Valenzuela quedó como director jurídico del Ministerio de Salud desde la gestión de Gabriela Montaño, y mientras trabajó, primero para Aníbal Cruz y luego para Marcelo Navajas, mantuvo contacto con la exministra del MAS vía WhatsApp. Además, el día que lo aprehendieron, tuvo un contacto telefónico por 16 minutos con ella, que está refugiada en Buenos Aires, Argentina.

El exdirector jurídico Valenzuela fue aprehendido por la Policía en su oficina del Ministerio de Salud el 19 de mayo. Al día siguiente Humérez se presentó en Cochabamba y fue trasladado a La Paz para comparecer en el caso. El 21 de mayo a mediodía se presentó ante los medios junto a su abogado, Moisés Ponce de León (quien defendió al exfiscal Marcelo Soza en el caso denominado 'terrorismo') y adelantó que el Gobierno fue "estafado" por la empresa proveedora de los equipos. Tras su testimonio, la Fiscalía lo imputó.

En su declaración informativa, Valenzuela fue identificado por el “testigo clave” como la persona que vinculó al Ministerio de Salud con él y otros dos intermediarios. Esos intermediarios, según su versión, fueron el abogado Wálter Zuleta (que fue defensor de Gabriela Zapata), quien supuestamente se vinculó con Iñaqui García, representante de la empresa GPA Innova, que terminó vendiendo los respiradores al Ministerio de Salud. 

El desdoblamiento de llamadas del celular de Humérez destapó que entre enero y mayo de este año, tuvo 141 contactos, 119 salientes y 22 entrantes, con cuatro personajes claves del MAS: el expresidente Evo Morales; el exministro Carlos Romero; el dirigente cocalero Andrónico Rodríguez y el expresidente de la Cámara de Diputados Edmundo Novillo, así como con otros dirigentes del MAS en Cochabamba y con el exministro de Gobierno de la gestión de Carlos Mesa, revelaron a EL DEBER fuentes de la investigación.

El jueves IME Consulting, la distribuidora de los 170 respiradores enviados a Bolivia, negó rotundamente que se hubiera registrado sobreprecio y que existan funcionarios de la empresa o del Gobierno boliviano que hubieran pedido algún tipo de comisión por la compra-venta de dichos equipos.
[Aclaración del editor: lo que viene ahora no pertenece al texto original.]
Lemma create_status_event_ok oid fr to s e u s' e' :
  create_status_event oid fr to s e = (Ok u, s', e') ->
  orders s' = orders s /\ order_items s' = order_items s /\ env_frame e e'.
Proof. unfold create_status_event. intros H. run_write H; unfold env_frame; simpl; repeat split; auto. Qed.

(** [recalculate_totals] leaves every field but the three totals alone. *)
Lemma recalculate_totals_shape items o o' :
  recalculate_totals items o = Some o' ->
  exists tax, tax_of (line_sum items) = Some tax /\
    o' = with_totals o (line_sum items) tax (line_sum items + tax + delivery_fee_cents o).
Proof. unfold recalculate_totals. intros H. case_match; simplify_eq. eauto. Qed.


(** The steps of [place_order] before the transaction. *)
Lemma place_order_prefix_ok r s e o s' e' :
  place_order r s e = (Ok o, s', e') ->
  exists v c s2 e2, validate_place_order s r = Some v /\
    order_tables_unchanged s s2 /\ env_frame e e2 /\
    atomic (
      let* token := get_random_string in
      let* order := create_order (py_upper token) (customer_id c)
                      (get_default (data_special_instructions v) "") (data_delivery_fee_cents v) in
      let* _ := create_order_items (order_id order) (data_items v) in
      let* order := recalculate_totals_db order in
      let* order := save_order order in
      let* _ := create_payment (order_id order) CARD (total_cents order) "USD" INITIATED in
      let* _ := create_status_event (order_id order) PENDING PENDING in
      ret order) s2 e2 = (Ok o, s', e').
Proof.
  unfold place_order. intros H.
  apply bind_ok in H as (s0 & s1 & e1 & Hg & H); cbn beta in H.
  unfold get_store in Hg. injection Hg as <- <- <-.
  destruct (validate_place_order s r) as [v|] eqn:Hv; [|unfold raise in H; discriminate].
  unfold place_order_create in H.
  apply bind_ok in H as (c0 & s2 & e2 & Hc & H); cbn beta in H.
  apply get_or_create_customer_frame in Hc as [Hs2 He2].
  destruct (update_customer_fields c0 _) as [c1 u].
  apply bind_ok in H as (c2 & s3 & e3 & Hu & H); cbn beta in H.
  assert (order_tables_unchanged s2 s3 /\ env_frame e2 e3) as [Hs3 He3].
  { destruct u; [eapply save_customer_frame; eauto|].
    unfold ret in Hu. simplify_eq. split; [apply order_tables_unchanged_refl|split; reflexivity]. }
  exists v, c2, s3, e3. split; [first [exact Hv | reflexivity]|]. split; [eapply order_tables_unchanged_trans; eauto|].
  split; [unfold env_frame in *; intuition congruence | exact H].
Qed.

Lemma in_replace_order_last o o0 (l : list Order) :
  order_id o = order_id o0 -> In o (replace_order o (l ++ [o0])).
Proof.
  intros Hid. unfold replace_order. rewrite map_app. apply in_or_app. right.
  simpl. left. rewrite decide_True by congruence. reflexivity.
Qed.

(** What a successful [place_order] produced. *)
Lemma place_order_ok_facts r s e o s' e' :
  place_order r s e = (Ok o, s', e') ->
  In o (orders s') /\
  total_cents o = subtotal_cents o + tax_cents o + delivery_fee_cents o /\
  subtotal_cents o = line_sum (order_items_of s' (order_id o)) /\
  order_number o = py_upper (rng e (draws e)) /\
  forallb (fun x => bool_decide (order_number x <> order_number o)) (orders s) = true /\
  draws e' = S (draws e).
Proof.
  intros H. apply place_order_prefix_ok in H as (v & c & s2 & e2 & _ & Hs2 & He2 & H).
  apply atomic_ok in H.
  apply bind_ok in H as (tok & s3 & e3 & Htok & H); cbn beta in H.
  apply get_random_string_ok in Htok as (-> & -> & Hr3 & Hd3).
  apply bind_ok in H as (o0 & s4 & e4 & Ho0 & H); cbn beta in H.
  apply create_order_ok in Ho0 as (Ho0 & Hfresh & Hord4 & Hit4 & He4).
  apply bind_ok in H as (u5 & s5 & e5 & Hits & H); cbn beta in H.
  apply create_order_items_ok in Hits as (Hord5 & He5).
  apply bind_ok in H as (o1 & s6 & e6 & Hrec & H); cbn beta in H.
  apply recalculate_totals_db_ok in Hrec as (Hrec & -> & ->).
  apply bind_ok in H as (o2 & s7 & e7 & Hsave & H); cbn beta in H.
  apply save_order_ok in Hsave as (-> & Hord7 & Hit7 & He7).
  apply bind_ok in H as (u8 & s8 & e8 & Hpay & H); cbn beta in H.
  apply create_payment_ok in Hpay as (Hord8 & Hit8 & He8).
  apply bind_ok in H as (u9 & s9 & e9 & Hev & H); cbn beta in H.
  apply create_status_event_ok in Hev as (Hord9 & Hit9 & He9).
  unfold ret in H. injection H as Ho -> ->. subst o.
  apply recalculate_totals_shape in Hrec as (tax & Htax & ->).
  destruct Hs2 as (Hord2 & _). unfold env_frame in *.
  assert (Hitems : order_items_of s' (order_id o0) = order_items_of s5 (order_id o0)).
  { unfold order_items_of. congruence. }
  simpl. rewrite Hitems. destruct He2 as [Hr2 Hd2]. repeat split.
  - rewrite Hord9, Hord8, Hord7, Hord5, Hord4. apply in_replace_order_last. reflexivity.
  - rewrite Ho0. simpl. rewrite Hr2, Hd2. reflexivity.
  - rewrite <- Hord2. rewrite Ho0. exact Hfresh.
  - intuition lia.
Qed.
Sin embargo, reveló que Luis Fernando Humérez, “el testigo clave”, pidió un 'aporte'

En el comunicado, difundido en Bolivia por la agencia comunicacional Rodríguez & Baudoin, IME señaló que “ningún funcionario del Gobierno pidió absolutamente nada por la compra y ningún empresario ni representante de la distribuidora o de la fábrica ofreció comisión alguna”, aunque ratificó que un señor de apellido Humérez pidió “un aporte, pero que le fue rechazado con firmeza”.

Además, confirmó que la solicitud de cotización fue realizada por el entonces director jurídico del Ministerio de Salud Fernando Valenzuela, y que cinco días después, los equipos volaban hacia Bolivia en un avión de BoA. Con su versión, IME también, supuestamente saca del juego a Zuleta y a García, acusados por Humérez como los otros "intermediarios". El caso fue declarado en reserva por las autoridades judiciales, hasta este martes.